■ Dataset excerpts

-.-.-

Lemma trim_array s : trim ("[" +:+ s +:+ "]") = "[" +:+ s +:+ "]".
Proof.
  unfold trim. cbn [String.append]. rewrite trim_start_head by auto.
  apply (trim_end_keeps_end "]"%char (String "["%char s)). by left.
Qed.
Lemma trim_object s : trim ("{" +:+ s +:+ "}") = "{" +:+ s +:+ "}".
Proof.
  unfold trim. cbn [String.append]. rewrite trim_start_head by auto.
  apply (trim_end_keeps_end "}"%char (String "{"%char s)). by right.
Qed.

Lemma drop_str_append t r : drop_str (String.length t) (t +:+ r) = r.
Proof. induction t; [by destruct r|done]. Qed.

(** ** The sequence parser reads the elements of an array in order *)

(** What follows an element, and the text of an array without white space. *)
Fixpoint tail_text (ts : list string) : string :=
  match ts with [] => "" | t :: ts' => "," +:+ t +:+ tail_text ts' end.
Definition array_text (ts : list string) : string :=
  match ts with [] => "[]" | t :: ts' => "[" +:+ (t +:+ tail_text ts') +:+ "]" end.

Section SequenceProps.
Context {J : SerdeJson} (debug : string → string).

(** [serde_json] delimits every element of the array. *)
Fixpoint reads_items (ts : list string) : Prop :=
  match ts with
  | [] => True
  | t :: ts' =>
    t ≠ "" ∧ json_stream ((t +:+ tail_text ts') +:+ "]") = Some (Ok (t, String.length t)) ∧
    reads_items ts'
  end.

Lemma trim_start_tail ts : trim_start (tail_text ts +:+ "]") = tail_text ts +:+ "]".
Proof.
  destruct ts as [|t ts]; [done|]. cbn [tail_text String.append].
  rewrite trim_start_head; auto.
Qed.

Lemma next_inner_items {T} (de : string → Result string T) c t ts v :
  c = "["%char ∨ c = ","%char → reads_items (t :: ts) → de t = Ok v →
  next_inner debug de (MkSeq (String c ((t +:+ tail_text ts) +:+ "]"))) =
  (Some (Ok v), MkSeq (tail_text ts +:+ "]")).
Proof.
  intros Hc (_ & Hr & _) Hd. unfold next_inner. cbn [seq_rest].
  rewrite decide_False by (by destruct Hc as [->| ->]).
  rewrite decide_True by done. rewrite Hr, Hd. cbv iota.
  by rewrite append_assoc', drop_str_append, trim_start_tail.
Qed.
Lemma next_items {T} (de : string → Result string T) c t ts v :
  c = "["%char ∨ c = ","%char → reads_items (t :: ts) → de t = Ok v →
  next debug de (MkSeq (String c ((t +:+ tail_text ts) +:+ "]"))) =
  (Ok v, MkSeq (tail_text ts +:+ "]")).
Proof. intros. unfold next. by erewrite next_inner_items. Qed.
Lemma optional_next_items {T} (de : string → Result string T) c t ts v :
  c = "["%char ∨ c = ","%char → reads_items (t :: ts) → de_opt de t = Ok v →
  optional_next debug de (MkSeq (String c ((t +:+ tail_text ts) +:+ "]"))) =
  (Ok v, MkSeq (tail_text ts +:+ "]")).
Proof. intros. unfold optional_next. by erewrite next_inner_items. Qed.

Lemma next_n_tail {T} (de : string → Result string T) ts vs :
  reads_items ts → Forall2 (λ t v, de t = Ok v) ts vs →
  next_n debug (length ts) de (MkSeq (tail_text ts +:+ "]")) = (Ok <$> vs, MkSeq "]").
Proof.
  intros Hr Hd. induction Hd as [|t v ts vs Hd Hds IH]; [done|].
  cbn [length next_n tail_text]. change (("," +:+ ?x) +:+ "]") with (String ","%char (x +:+ "]")).
  rewrite (next_items de _ _ _ v) by (by try right). destruct Hr as (_ & _ & Hr). by rewrite IH.
Qed.

Lemma next_n_empty {T} (de : string → Result string T) n :
  Forall (λ r, r = Err (invalid_params "No more params"))
    (fst (next_n debug n de (MkSeq ""))).
Proof. induction n as [|n IH]; cbn; [constructor|]. destruct (next_n _ n _ _). by constructor. Qed.

Lemma sequence_array ts : ts ≠ [] → reads_items ts →
  sequence (params_new (Some (array_text ts))) = MkSeq (array_text ts).
Proof.
  destruct ts as [|t ts]; [done|]. intros _ [Ht _]. unfold params_new. cbn [fmap option_fmap option_map].
  unfold array_text. rewrite trim_array. unfold sequence. cbn [params_raw]. rewrite decide_False; [done|].
  destruct t as [|c t]; [done|]. intros E. injection E.
  intros E'. exfalso. revert E'. destruct (t +:+ tail_text ts); discriminate.
Qed.
Lemma array_text_join ts : ts ≠ [] → array_text ts = "[" +:+ Prelude.join ts +:+ "]".
Proof.
  destruct ts as [|t ts]; [done|]. intros _. unfold array_text. do 2 f_equal. revert t.
  induction ts as [|u ts IH]; intros t; [by rewrite append_nil_r|].
  cbn [tail_text]. rewrite (IH u). done.
Qed.

(** [ParamsSequence] yields the elements of a JSON array in order, each
    decoded once, and every further call reports "No more params". *)
Theorem sequence_reads_array {T} (de : string → Result string T) ts vs :
  ts ≠ [] → reads_items ts → Forall2 (λ t v, de t = Ok v) ts vs →
  let '(rs, sq) := next_n debug (length ts) de (sequence (params_new (Some (array_text ts)))) in
  rs = Ok <$> vs ∧
  next debug de sq = (Err (invalid_params "No more params"), MkSeq "") ∧
  ∀ n, Forall (λ r, r = Err (invalid_params "No more params")) (fst (next_n debug n de sq)).
Proof.
  intros Hne Hr Hd.
  assert (next_n debug (length ts) de (sequence (params_new (Some (array_text ts))))
          = (Ok <$> vs, MkSeq "]")) as ->.
  { rewrite sequence_array by done. destruct Hd as [|t v ts vs Hd Hds]; [done|]. cbn [length next_n array_text].
    change ("[" +:+ ?x) with (String "["%char x).
    rewrite (next_items de _ _ _ v) by (by try left). destruct Hr as (_ & _ & Hr).
    by rewrite (next_n_tail _ ts vs). }
  split; [done|]. split; [done|].
  intros [|n]; cbn [next_n]; [constructor|].
  change (next debug de (MkSeq "]"))
    with (@Err ErrorObject T (invalid_params "No more params"), MkSeq "").
  pose proof (next_n_empty de n) as He. cbn iota beta.
  destruct (next_n debug n de (MkSeq "")). by constructor.
Qed.
End SequenceProps.

Lemma sequence_reads_array_witness :
  fst (next_n (J := ref_json) id 2 de_int
         (sequence (params_new (Some (array_text ["1"; "22"]))))) = [Ok 1%Z; Ok 22%Z].
Proof.
  pose proof (@sequence_reads_array ref_json id _ de_int ["1"; "22"] [1%Z; 22%Z]
    ltac:(done) ltac:(vm_compute; repeat split; discriminate)
    ltac:(repeat constructor)) as Hw.
  cbn [length] in Hw. destruct (next_n _ _ _ _) as [rs sq]. apply Hw.
Defined.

-.-.-

■ Requirement
Across the records above, tally the lines that contain "length" and give the result as a number alone.

■ Task response
8